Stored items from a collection
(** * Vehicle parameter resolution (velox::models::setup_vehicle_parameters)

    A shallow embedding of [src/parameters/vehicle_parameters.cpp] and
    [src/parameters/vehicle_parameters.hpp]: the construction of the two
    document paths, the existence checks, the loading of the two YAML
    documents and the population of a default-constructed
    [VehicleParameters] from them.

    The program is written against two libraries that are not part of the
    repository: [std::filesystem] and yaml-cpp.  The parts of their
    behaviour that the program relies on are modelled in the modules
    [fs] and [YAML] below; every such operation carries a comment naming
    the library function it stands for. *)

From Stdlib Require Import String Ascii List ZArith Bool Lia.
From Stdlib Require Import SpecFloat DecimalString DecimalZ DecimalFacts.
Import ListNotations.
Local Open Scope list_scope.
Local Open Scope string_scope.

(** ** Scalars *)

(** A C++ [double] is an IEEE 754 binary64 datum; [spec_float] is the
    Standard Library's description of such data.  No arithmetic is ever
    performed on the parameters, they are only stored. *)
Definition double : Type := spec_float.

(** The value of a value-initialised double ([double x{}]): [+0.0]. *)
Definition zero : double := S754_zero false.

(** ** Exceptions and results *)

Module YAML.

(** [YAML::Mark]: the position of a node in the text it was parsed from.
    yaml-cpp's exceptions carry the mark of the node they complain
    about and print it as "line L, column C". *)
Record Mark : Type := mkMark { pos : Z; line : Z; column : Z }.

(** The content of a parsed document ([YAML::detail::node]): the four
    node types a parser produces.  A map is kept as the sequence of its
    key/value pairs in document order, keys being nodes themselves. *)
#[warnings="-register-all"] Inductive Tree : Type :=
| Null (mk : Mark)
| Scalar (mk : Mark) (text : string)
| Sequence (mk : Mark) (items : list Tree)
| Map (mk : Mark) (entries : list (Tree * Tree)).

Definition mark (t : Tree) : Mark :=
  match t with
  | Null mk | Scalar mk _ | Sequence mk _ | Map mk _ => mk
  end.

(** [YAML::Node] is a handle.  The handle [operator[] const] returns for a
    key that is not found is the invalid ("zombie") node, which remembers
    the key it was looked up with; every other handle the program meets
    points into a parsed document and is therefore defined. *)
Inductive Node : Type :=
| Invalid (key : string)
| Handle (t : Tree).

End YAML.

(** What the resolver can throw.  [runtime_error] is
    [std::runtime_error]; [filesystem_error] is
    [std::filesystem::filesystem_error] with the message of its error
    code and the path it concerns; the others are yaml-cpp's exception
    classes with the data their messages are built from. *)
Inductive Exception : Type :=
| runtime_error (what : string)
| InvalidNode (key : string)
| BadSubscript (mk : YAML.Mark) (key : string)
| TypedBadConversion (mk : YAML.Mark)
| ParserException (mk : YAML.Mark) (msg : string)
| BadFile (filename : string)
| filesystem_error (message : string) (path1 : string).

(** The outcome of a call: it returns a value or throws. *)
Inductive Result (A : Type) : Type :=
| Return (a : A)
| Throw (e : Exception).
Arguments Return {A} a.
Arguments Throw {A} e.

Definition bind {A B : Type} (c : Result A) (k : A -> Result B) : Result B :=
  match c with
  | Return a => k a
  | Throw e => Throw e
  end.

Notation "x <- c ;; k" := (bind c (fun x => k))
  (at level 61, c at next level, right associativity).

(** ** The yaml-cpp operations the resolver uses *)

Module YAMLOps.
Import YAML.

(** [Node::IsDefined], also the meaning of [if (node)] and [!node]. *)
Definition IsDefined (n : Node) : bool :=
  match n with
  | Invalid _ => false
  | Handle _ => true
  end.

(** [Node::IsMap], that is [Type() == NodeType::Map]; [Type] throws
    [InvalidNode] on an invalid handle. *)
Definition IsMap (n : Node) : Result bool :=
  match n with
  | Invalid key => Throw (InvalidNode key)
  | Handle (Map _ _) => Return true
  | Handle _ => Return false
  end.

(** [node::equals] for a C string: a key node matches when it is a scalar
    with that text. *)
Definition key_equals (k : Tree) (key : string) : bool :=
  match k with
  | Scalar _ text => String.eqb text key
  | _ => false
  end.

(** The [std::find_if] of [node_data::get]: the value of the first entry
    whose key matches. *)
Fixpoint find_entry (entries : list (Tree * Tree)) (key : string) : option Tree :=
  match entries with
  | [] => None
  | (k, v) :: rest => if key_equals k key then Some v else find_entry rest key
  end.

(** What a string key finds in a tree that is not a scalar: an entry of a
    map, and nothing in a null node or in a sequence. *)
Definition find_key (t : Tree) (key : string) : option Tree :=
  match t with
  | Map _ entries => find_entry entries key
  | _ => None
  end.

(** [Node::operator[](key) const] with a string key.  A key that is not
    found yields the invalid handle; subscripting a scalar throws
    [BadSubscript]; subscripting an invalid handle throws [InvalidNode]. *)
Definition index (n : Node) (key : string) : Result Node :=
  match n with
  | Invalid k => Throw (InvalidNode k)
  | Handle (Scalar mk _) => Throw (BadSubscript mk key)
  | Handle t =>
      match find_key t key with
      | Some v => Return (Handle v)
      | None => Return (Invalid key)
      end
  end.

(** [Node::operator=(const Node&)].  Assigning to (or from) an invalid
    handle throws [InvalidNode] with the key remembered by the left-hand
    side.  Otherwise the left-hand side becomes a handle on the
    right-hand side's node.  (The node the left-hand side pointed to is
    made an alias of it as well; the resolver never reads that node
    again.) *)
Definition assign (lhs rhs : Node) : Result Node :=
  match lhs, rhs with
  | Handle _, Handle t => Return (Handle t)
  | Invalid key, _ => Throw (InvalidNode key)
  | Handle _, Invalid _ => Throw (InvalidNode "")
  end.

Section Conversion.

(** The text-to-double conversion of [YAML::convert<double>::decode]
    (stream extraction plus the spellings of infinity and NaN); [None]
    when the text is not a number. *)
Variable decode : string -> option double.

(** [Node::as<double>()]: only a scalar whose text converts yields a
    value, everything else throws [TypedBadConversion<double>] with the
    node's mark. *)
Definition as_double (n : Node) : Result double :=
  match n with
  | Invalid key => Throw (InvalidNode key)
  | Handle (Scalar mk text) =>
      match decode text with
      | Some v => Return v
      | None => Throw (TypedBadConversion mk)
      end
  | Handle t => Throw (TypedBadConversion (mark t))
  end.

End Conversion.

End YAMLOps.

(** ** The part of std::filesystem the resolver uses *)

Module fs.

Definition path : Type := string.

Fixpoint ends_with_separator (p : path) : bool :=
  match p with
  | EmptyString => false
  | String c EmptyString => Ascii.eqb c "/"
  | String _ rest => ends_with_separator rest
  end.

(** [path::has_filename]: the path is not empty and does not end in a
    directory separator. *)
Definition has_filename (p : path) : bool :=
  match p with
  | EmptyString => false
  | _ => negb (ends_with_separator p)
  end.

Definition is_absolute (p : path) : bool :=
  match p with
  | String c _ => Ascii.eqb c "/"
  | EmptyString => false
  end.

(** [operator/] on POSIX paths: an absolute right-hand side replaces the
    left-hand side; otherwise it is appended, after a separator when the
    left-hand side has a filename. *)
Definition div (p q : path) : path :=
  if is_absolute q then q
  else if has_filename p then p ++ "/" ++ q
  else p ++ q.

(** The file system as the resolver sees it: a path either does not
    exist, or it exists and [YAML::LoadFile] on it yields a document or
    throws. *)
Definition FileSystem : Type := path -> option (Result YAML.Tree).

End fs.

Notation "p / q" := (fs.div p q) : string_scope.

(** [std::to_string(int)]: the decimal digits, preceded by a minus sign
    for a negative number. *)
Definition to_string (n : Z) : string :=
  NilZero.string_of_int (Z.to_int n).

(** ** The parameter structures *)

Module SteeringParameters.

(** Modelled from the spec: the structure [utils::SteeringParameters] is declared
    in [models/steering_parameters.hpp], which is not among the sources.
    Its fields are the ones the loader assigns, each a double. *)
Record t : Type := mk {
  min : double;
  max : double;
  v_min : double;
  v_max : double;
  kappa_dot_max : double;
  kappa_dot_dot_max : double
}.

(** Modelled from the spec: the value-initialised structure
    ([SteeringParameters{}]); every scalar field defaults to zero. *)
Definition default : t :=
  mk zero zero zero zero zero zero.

Task requirements:
Please, from the entries above, set down exactly the lines from the one containing "Handle _ => true" through the one containing "(** The [std::find_if]", and only those.

Expected output:
  | Handle _ => true
  end.

(** [Node::IsMap], that is [Type() == NodeType::Map]; [Type] throws
    [InvalidNode] on an invalid handle. *)
Definition IsMap (n : Node) : Result bool :=
  match n with
  | Invalid key => Throw (InvalidNode key)
  | Handle (Map _ _) => Return true
  | Handle _ => Return false
  end.

(** [node::equals] for a C string: a key node matches when it is a scalar
    with that text. *)
Definition key_equals (k : Tree) (key : string) : bool :=
  match k with
  | Scalar _ text => String.eqb text key
  | _ => false
  end.

(** The [std::find_if] of [node_data::get]: the value of the first entry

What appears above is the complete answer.